- Interactive map of the Castro of Cidadelhe area

General information
- Type: Castro
- Location: Cidadelhe, Mesão Frio, Portugal
- Coordinates: 41°10′43″N 7°50′40″W﻿ / ﻿41.17861°N 7.84444°W
- Owner: Portuguese Republic

= Castro of Cidadelhe =

The Castro of Cidadelhe (Castro de Cidadelhe) is a Portuguese castro in civil parish of Cidadelhe, in the municipality of Mesão Frio.

==History==
Cidadelhe was a fortified settlement of a proto-historic nature, later occupied by Roman and Medieval residents.

The settlement belonged to a medieval administrative territory conforming to a Suevic parish, with a royal congregation under the order of Ordoño II of León and part of the territory of Portucale (during the second year of his reign, in 911).

==Architecture==
The castro is located in an isolated rural environment on a hilltop.

Two lines of walls encircle the castle and roadways/paths, composed of schist rock.
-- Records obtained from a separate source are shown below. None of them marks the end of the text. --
(** * swarmchaser: the release pipeline and the torrent rewriter

    A shallow embedding of the Python sources

      - [swarmchaser/utils.py]        genre parsing,
      - [swarmchaser/swarmchaser.py]  release-name parsing, the torrent
                                      rewriter [TorrentMaker], [infohash],
      - [swarmchaser/models.py]       the record type and [update_eligibility],
      - [cli.py]                      the [download] and [upload] commands,

    followed by the properties established about them.

    Text is modelled as [string] (a sequence of 8-bit characters); the
    functions below agree with Python's on ASCII text, which is what the
    release titles and the metainfo keys of the examples consist of. *)

From Stdlib Require Import List String Ascii ZArith Arith Bool Lia.
From Stdlib Require Import Sorting.Sorted Sorting.Permutation Sorting.Mergesort.
From Stdlib Require Import Orders DecimalString DecimalPos RelationClasses Relations.
Import ListNotations.

Open Scope list_scope.
Open Scope string_scope.

(* ================================================================== *)
(** * Python string primitives *)
(* ================================================================== *)

Module pystr.

(** [str.isspace] on one character (ASCII range): tab to carriage
    return, the four separators 0x1c-0x1f, and the space. *)
Definition isspace (c : ascii) : bool :=
  let n := nat_of_ascii c in
  ((9 <=? n)%nat && (n <=? 13)%nat) || ((28 <=? n)%nat && (n <=? 32)%nat).

Definition isdigit (c : ascii) : bool :=
  let n := nat_of_ascii c in (48 <=? n)%nat && (n <=? 57)%nat.

Definition isupper (c : ascii) : bool :=
  let n := nat_of_ascii c in (65 <=? n)%nat && (n <=? 90)%nat.

Definition islower (c : ascii) : bool :=
  let n := nat_of_ascii c in (97 <=? n)%nat && (n <=? 122)%nat.

(** [c in s] for a one-character [c]. *)
Fixpoint contains (c : ascii) (s : string) : bool :=
  match s with
  | EmptyString => false
  | String d s' => Ascii.eqb c d || contains c s'
  end.

(** [s.split(sep)] for a one-character separator: never empty. *)
Fixpoint split (sep : ascii) (s : string) : list string :=
  match s with
  | EmptyString => [EmptyString]
  | String c s' =>
      if Ascii.eqb c sep then EmptyString :: split sep s'
      else match split sep s' with
           | h :: t => String c h :: t
           | [] => [String c EmptyString]
           end
  end.

Fixpoint lstrip (s : string) : string :=
  match s with
  | EmptyString => EmptyString
  | String c s' => if isspace c then lstrip s' else s
  end.

Fixpoint rstrip (s : string) : string :=
  match s with
  | EmptyString => EmptyString
  | String c s' =>
      match rstrip s' with
      | EmptyString => if isspace c then EmptyString else String c EmptyString
      | r => String c r
      end
  end.

(** [s.strip()] *)
Definition strip (s : string) : string := rstrip (lstrip s).

Definition lower_char (c : ascii) : ascii :=
  if isupper c then ascii_of_nat (nat_of_ascii c + 32) else c.

(** [s.lower()] *)
Fixpoint lower (s : string) : string :=
  match s with
  | EmptyString => EmptyString
  | String c s' => String (lower_char c) (lower s')
  end.

(** [s.replace(old, new)] for a one-character [old]. *)
Fixpoint replace (old : ascii) (new : string) (s : string) : string :=
  match s with
  | EmptyString => EmptyString
  | String c s' =>
      if Ascii.eqb c old then new ++ replace old new s'
      else String c (replace old new s')
  end.

(** The value of a string of decimal digits, most significant first
    ([int(s)] on such a string). *)
Fixpoint int_digits (acc : Z) (s : string) : Z :=
  match s with
  | EmptyString => acc
  | String c s' => int_digits (10 * acc + Z.of_nat (nat_of_ascii c - 48)) s'
  end.

Definition int (s : string) : Z := int_digits 0 s.

End pystr.

(* ================================================================== *)
(** * swarmchaser/utils.py *)
(* ================================================================== *)

Module utils.

(** [format_genre]: the Discogs genre "Folk, World, & Country" is
    mapped to the empty tag; any other genre is trimmed, lower-cased,
    its periods removed and its spaces turned into periods. *)
Definition format_genre (genre : string) : string :=
  if String.eqb genre "Folk, World, & Country" then EmptyString
  else
    pystr.replace " " "."
      (pystr.replace "." EmptyString (pystr.lower (pystr.strip genre))).

(** The [for separator in potential_separators: ... else: ...] loop:
    the first separator that occurs in [genres], [None] when the loop
    runs to its end. *)
Fixpoint find_separator (potential_separators genres : string)
  : option ascii :=
  match potential_separators with
  | EmptyString => None
  | String separator rest =>
      if pystr.contains separator genres then Some separator
      else find_separator rest genres
  end.

Definition parse_genres (genres : string) : list string :=
  let potential_separators := "|,/" in
  let separator := find_separator potential_separators genres in
  let genres :=
    match separator with
    | Some sep => pystr.split sep genres
    | None => [genres]
    end in
  map format_genre genres.

End utils.

(* ================================================================== *)
(** * The regular expression of [parse_releasename] *)
(* ================================================================== *)

(** A backtracking matcher in the style of Python's [re]: alternatives
    are tried in order, a starred class is greedy and gives characters
    back one at a time.  Only the constructs the pattern of
    [parse_releasename] uses are present. *)
Module re.

Inductive regex : Type :=
| Eps : regex
| Chr (p : ascii -> bool) : regex             (* one character of a class *)
| Cat (r1 r2 : regex) : regex
| Star (p : ascii -> bool) : regex            (* [class]*, greedy *)
| Group (name : string) (r : regex) : regex.  (* (?P<name>...) *)

Definition groups := list (string * string).

(** Greedy star: consume while the class matches, then try the
    continuation; on failure give the last character back. *)
Fixpoint star (p : ascii -> bool) (s : string) (taken : string)
    (k : string -> string -> option groups) : option groups :=
  match s with
  | EmptyString => k taken s
  | String c s' =>
      if p c then
        match star p s' (taken ++ String c EmptyString) k with
        | Some g => Some g
        | None => k taken s
        end
      else k taken s
  end.

(** [run r s g k]: match [r] at the front of [s]; the continuation
    receives the text consumed, the rest of the subject and the
    groups bound so far. *)
Fixpoint run (r : regex) (s : string) (g : groups)
    (k : string -> string -> groups -> option groups) : option groups :=
  match r with
  | Eps => k EmptyString s g
  | Chr p =>
      match s with
      | String c s' => if p c then k (String c EmptyString) s' g else None
      | EmptyString => None
      end
  | Cat r1 r2 =>
      run r1 s g (fun t1 s1 g1 =>
        run r2 s1 g1 (fun t2 s2 g2 => k (t1 ++ t2) s2 g2))
  | Star p => star p s EmptyString (fun t s' => k t s' g)
  | Group name r' =>
      run r' s g (fun t s' g' => k t s' ((name, t) :: g'))
  end.

(** [re.match(pattern, s)]: anchored at the start only. *)
Definition rmatch (r : regex) (s : string) : option groups :=
  run r s [] (fun _ _ g => Some g).

(** [match.groupdict()[name]] *)
Fixpoint group (name : string) (g : groups) : option string :=
  match g with
  | [] => None
  | (n, v) :: g' => if String.eqb n name then Some v else group name g'
  end.

Definition lit_char (c : ascii) : regex := Chr (Ascii.eqb c).

Fixpoint lit (s : string) : regex :=
  match s with
  | EmptyString => Eps
  | String c s' => Cat (lit_char c) (lit s')
  end.

Fixpoint times (n : nat) (r : regex) : regex :=
  match n with
  | O => Eps
  | S n' => Cat r (times n' r)
  end.

(** [.] : any character but a newline. *)
Definition dot (c : ascii) : bool := negb (Ascii.eqb c "010"%char).

End re.

(* ================================================================== *)
(** * swarmchaser/swarmchaser.py: release names *)
(* ================================================================== *)

Record ReleaseName : Type := mkReleaseName {
  rn_artist : string;
  rn_album : string;
  rn_year : Z;
  rn_genres : list string
}.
In the interior of the ruins are several remains of residences, of a circular design, excavated by recent archaeologists.

Archaeological excavations under the direction of A. Coelho, F. da Silva, A. Baptista Lopes and Manuel Tuna, were attempted into two sectors: one elevated zone, defined by the first series of walls; and the second, lower, new the second series walls.